**What is needed**
Using the material below, print the line that contains "(** A freshly", the line that contains "Context (targets : list Z).", and every line in between, exactly and nothing else.

**Task input**
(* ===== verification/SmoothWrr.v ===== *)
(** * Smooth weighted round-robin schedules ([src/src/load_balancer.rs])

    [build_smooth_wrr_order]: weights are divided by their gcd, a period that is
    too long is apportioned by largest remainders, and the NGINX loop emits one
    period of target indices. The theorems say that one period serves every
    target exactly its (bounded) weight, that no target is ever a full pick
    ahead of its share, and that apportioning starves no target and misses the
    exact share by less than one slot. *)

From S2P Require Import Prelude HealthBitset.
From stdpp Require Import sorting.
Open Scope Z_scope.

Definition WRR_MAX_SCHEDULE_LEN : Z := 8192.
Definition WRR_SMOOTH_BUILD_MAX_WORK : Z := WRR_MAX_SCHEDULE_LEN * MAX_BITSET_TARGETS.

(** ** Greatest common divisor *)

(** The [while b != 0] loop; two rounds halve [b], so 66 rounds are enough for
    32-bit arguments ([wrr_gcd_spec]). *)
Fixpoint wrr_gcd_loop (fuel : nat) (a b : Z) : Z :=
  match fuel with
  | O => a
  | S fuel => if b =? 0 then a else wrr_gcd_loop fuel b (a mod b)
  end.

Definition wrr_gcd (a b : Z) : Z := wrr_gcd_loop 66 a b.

...

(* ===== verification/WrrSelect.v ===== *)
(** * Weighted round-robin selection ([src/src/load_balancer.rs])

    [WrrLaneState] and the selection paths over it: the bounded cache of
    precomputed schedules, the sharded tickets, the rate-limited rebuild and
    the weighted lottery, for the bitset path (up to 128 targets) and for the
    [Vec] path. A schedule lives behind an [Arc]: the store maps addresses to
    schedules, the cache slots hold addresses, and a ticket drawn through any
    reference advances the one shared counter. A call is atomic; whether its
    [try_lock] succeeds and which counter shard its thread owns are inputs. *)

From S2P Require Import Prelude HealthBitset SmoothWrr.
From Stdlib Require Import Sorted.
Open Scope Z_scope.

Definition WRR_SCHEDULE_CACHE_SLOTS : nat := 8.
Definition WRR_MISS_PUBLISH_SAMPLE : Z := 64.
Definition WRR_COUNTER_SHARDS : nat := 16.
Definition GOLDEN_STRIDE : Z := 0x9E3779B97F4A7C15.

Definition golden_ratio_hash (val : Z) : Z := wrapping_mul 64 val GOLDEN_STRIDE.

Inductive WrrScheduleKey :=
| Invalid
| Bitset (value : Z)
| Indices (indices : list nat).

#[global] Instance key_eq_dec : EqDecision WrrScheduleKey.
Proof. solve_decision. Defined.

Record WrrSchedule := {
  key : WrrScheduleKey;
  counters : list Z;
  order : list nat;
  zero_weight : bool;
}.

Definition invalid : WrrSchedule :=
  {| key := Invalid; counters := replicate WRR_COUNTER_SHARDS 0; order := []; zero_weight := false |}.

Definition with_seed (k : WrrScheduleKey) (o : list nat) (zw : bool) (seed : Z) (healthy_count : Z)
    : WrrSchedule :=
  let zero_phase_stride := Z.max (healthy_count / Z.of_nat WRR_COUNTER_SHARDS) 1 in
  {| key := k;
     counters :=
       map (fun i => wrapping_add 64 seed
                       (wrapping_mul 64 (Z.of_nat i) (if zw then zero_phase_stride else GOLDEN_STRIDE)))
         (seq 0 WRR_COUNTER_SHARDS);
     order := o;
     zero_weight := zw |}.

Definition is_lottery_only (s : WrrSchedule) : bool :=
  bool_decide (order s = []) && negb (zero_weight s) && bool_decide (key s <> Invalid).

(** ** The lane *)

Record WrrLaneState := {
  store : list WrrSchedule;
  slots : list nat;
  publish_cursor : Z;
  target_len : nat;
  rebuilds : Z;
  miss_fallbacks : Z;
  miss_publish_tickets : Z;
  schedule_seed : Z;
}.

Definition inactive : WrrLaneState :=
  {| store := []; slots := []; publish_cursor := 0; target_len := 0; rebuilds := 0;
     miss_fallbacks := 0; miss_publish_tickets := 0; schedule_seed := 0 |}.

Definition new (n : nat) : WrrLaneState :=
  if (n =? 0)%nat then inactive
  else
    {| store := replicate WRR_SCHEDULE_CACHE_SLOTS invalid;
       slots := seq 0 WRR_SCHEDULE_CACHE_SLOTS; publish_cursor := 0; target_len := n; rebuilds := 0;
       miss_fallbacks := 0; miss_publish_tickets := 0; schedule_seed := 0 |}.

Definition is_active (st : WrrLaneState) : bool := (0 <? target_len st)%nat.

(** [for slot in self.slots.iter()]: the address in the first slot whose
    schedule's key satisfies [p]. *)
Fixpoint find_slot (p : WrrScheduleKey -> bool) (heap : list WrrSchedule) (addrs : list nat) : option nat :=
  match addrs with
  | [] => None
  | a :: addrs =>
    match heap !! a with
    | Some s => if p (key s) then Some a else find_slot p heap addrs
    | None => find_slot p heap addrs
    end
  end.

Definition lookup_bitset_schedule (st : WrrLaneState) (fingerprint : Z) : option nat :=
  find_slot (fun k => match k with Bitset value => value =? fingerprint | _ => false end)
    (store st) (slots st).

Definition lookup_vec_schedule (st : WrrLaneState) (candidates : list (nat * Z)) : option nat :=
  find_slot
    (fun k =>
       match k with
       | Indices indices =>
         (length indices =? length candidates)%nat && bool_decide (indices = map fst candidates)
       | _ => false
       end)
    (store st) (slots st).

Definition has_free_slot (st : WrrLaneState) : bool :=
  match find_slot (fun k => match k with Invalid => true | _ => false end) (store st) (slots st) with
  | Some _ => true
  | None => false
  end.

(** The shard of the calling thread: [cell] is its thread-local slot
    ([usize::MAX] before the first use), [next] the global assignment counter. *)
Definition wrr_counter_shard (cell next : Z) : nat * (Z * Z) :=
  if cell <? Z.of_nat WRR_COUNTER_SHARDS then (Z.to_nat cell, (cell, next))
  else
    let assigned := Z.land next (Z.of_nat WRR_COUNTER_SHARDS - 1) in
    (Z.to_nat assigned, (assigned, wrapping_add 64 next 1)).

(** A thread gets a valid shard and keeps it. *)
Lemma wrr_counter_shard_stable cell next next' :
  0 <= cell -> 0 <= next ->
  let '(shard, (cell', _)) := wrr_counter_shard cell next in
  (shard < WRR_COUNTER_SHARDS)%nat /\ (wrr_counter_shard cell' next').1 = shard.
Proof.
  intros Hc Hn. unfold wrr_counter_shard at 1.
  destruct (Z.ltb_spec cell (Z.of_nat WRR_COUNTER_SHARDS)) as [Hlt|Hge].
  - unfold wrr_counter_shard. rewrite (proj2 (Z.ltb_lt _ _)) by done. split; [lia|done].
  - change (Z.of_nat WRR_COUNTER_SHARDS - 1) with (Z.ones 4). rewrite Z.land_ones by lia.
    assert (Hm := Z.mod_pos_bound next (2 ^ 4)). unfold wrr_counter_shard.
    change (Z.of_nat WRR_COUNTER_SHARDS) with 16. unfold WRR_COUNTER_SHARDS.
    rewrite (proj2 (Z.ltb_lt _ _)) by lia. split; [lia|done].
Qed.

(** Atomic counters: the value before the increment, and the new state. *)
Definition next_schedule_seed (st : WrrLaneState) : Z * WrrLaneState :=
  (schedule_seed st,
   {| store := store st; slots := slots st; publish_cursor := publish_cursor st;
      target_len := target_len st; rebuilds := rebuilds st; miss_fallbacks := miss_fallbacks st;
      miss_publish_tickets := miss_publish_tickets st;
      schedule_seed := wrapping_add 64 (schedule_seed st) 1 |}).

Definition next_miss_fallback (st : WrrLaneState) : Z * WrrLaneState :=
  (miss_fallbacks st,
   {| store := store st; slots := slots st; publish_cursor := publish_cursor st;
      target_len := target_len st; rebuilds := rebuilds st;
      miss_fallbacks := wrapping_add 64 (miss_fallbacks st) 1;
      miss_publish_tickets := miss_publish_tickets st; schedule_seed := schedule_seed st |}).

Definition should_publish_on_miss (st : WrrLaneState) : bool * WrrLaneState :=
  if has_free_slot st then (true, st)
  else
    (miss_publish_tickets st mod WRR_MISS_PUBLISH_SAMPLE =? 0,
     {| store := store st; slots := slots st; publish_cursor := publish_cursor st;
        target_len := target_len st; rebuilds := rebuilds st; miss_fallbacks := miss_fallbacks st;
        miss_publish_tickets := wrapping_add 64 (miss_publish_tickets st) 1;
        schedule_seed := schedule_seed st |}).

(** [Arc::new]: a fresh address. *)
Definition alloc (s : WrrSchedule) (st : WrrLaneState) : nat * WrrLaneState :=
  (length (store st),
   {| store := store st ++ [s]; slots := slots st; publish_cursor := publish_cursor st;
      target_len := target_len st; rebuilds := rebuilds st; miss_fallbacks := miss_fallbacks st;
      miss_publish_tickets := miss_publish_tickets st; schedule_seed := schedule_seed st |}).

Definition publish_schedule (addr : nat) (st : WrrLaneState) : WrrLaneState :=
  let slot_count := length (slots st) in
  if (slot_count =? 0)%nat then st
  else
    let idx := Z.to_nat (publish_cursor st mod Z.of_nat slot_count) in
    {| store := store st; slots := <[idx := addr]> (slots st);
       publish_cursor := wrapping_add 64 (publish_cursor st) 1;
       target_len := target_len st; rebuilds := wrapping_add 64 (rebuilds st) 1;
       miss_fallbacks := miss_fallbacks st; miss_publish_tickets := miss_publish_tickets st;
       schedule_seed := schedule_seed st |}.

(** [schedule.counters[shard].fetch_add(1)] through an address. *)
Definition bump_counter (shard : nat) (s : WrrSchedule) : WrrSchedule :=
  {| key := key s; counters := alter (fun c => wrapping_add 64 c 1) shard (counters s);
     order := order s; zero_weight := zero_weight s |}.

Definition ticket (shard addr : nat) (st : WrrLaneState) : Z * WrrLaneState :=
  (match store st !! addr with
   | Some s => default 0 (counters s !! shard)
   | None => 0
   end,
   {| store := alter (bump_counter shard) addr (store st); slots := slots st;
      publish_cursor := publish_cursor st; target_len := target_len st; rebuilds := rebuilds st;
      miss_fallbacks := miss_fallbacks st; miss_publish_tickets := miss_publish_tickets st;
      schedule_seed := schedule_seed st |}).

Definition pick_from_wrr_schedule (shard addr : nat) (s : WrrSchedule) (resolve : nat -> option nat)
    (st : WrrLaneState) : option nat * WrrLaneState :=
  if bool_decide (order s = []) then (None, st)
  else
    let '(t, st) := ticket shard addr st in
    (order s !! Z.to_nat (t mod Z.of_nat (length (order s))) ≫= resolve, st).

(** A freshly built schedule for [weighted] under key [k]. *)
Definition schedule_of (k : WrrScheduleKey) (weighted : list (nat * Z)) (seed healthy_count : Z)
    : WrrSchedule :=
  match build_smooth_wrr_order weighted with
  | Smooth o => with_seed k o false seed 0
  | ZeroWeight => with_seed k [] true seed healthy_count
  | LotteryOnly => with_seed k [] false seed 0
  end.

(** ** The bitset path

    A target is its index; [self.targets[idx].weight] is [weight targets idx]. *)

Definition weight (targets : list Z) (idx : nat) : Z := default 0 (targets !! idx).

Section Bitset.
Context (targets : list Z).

* * *

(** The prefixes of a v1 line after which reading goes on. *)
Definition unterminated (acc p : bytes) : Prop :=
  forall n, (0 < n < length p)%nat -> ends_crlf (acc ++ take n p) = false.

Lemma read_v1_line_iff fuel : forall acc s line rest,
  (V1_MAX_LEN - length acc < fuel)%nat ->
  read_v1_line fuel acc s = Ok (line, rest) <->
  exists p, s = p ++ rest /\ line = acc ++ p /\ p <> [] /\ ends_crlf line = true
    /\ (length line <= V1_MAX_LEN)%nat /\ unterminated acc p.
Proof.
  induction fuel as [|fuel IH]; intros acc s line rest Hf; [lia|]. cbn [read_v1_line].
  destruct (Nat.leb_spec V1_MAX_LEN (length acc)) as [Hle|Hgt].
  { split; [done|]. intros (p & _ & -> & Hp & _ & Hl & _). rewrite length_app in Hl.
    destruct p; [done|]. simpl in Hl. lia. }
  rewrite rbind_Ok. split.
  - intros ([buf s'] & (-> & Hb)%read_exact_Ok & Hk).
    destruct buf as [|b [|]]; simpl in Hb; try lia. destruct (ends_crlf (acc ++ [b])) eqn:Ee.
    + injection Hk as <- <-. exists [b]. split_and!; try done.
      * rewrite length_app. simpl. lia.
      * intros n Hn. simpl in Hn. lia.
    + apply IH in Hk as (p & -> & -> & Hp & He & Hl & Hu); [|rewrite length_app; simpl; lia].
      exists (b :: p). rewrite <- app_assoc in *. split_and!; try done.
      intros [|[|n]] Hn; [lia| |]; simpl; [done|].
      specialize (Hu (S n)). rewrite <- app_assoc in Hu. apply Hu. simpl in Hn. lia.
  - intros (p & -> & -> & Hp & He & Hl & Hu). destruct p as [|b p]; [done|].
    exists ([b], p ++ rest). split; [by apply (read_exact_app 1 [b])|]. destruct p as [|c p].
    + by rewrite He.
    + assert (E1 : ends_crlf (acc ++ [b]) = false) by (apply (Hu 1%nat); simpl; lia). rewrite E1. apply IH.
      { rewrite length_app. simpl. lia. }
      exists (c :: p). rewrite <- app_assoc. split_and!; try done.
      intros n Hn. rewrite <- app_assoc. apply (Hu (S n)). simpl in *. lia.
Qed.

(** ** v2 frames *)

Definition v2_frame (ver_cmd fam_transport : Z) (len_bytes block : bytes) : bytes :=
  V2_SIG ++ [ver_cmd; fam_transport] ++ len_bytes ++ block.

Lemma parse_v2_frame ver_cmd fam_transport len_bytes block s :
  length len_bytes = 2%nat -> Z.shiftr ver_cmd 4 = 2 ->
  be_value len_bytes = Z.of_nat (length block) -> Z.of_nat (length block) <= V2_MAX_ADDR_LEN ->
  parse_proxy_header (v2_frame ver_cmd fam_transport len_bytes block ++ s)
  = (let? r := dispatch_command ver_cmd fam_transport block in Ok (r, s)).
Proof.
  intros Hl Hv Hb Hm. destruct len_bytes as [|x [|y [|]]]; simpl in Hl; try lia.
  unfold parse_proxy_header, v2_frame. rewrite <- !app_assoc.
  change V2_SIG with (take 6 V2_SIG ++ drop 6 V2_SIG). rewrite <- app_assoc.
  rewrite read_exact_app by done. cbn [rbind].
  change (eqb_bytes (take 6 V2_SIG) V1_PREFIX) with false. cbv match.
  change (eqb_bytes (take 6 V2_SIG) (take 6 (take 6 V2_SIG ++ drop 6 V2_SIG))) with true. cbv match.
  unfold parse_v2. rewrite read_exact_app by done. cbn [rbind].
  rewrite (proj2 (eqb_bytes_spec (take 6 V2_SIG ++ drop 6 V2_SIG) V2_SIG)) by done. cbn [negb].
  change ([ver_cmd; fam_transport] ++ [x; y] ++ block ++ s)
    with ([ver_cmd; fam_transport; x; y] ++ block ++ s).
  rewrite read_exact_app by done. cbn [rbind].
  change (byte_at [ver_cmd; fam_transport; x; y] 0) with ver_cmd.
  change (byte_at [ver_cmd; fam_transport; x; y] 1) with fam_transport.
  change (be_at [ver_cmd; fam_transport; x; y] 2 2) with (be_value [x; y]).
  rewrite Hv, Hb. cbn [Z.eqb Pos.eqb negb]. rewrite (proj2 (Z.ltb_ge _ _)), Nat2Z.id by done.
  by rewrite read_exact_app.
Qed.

**Reply**
(** A freshly built schedule for [weighted] under key [k]. *)
Definition schedule_of (k : WrrScheduleKey) (weighted : list (nat * Z)) (seed healthy_count : Z)
    : WrrSchedule :=
  match build_smooth_wrr_order weighted with
  | Smooth o => with_seed k o false seed 0
  | ZeroWeight => with_seed k [] true seed healthy_count
  | LotteryOnly => with_seed k [] false seed 0
  end.

(** ** The bitset path

    A target is its index; [self.targets[idx].weight] is [weight targets idx]. *)

Definition weight (targets : list Z) (idx : nat) : Z := default 0 (targets !! idx).

Section Bitset.
Context (targets : list Z).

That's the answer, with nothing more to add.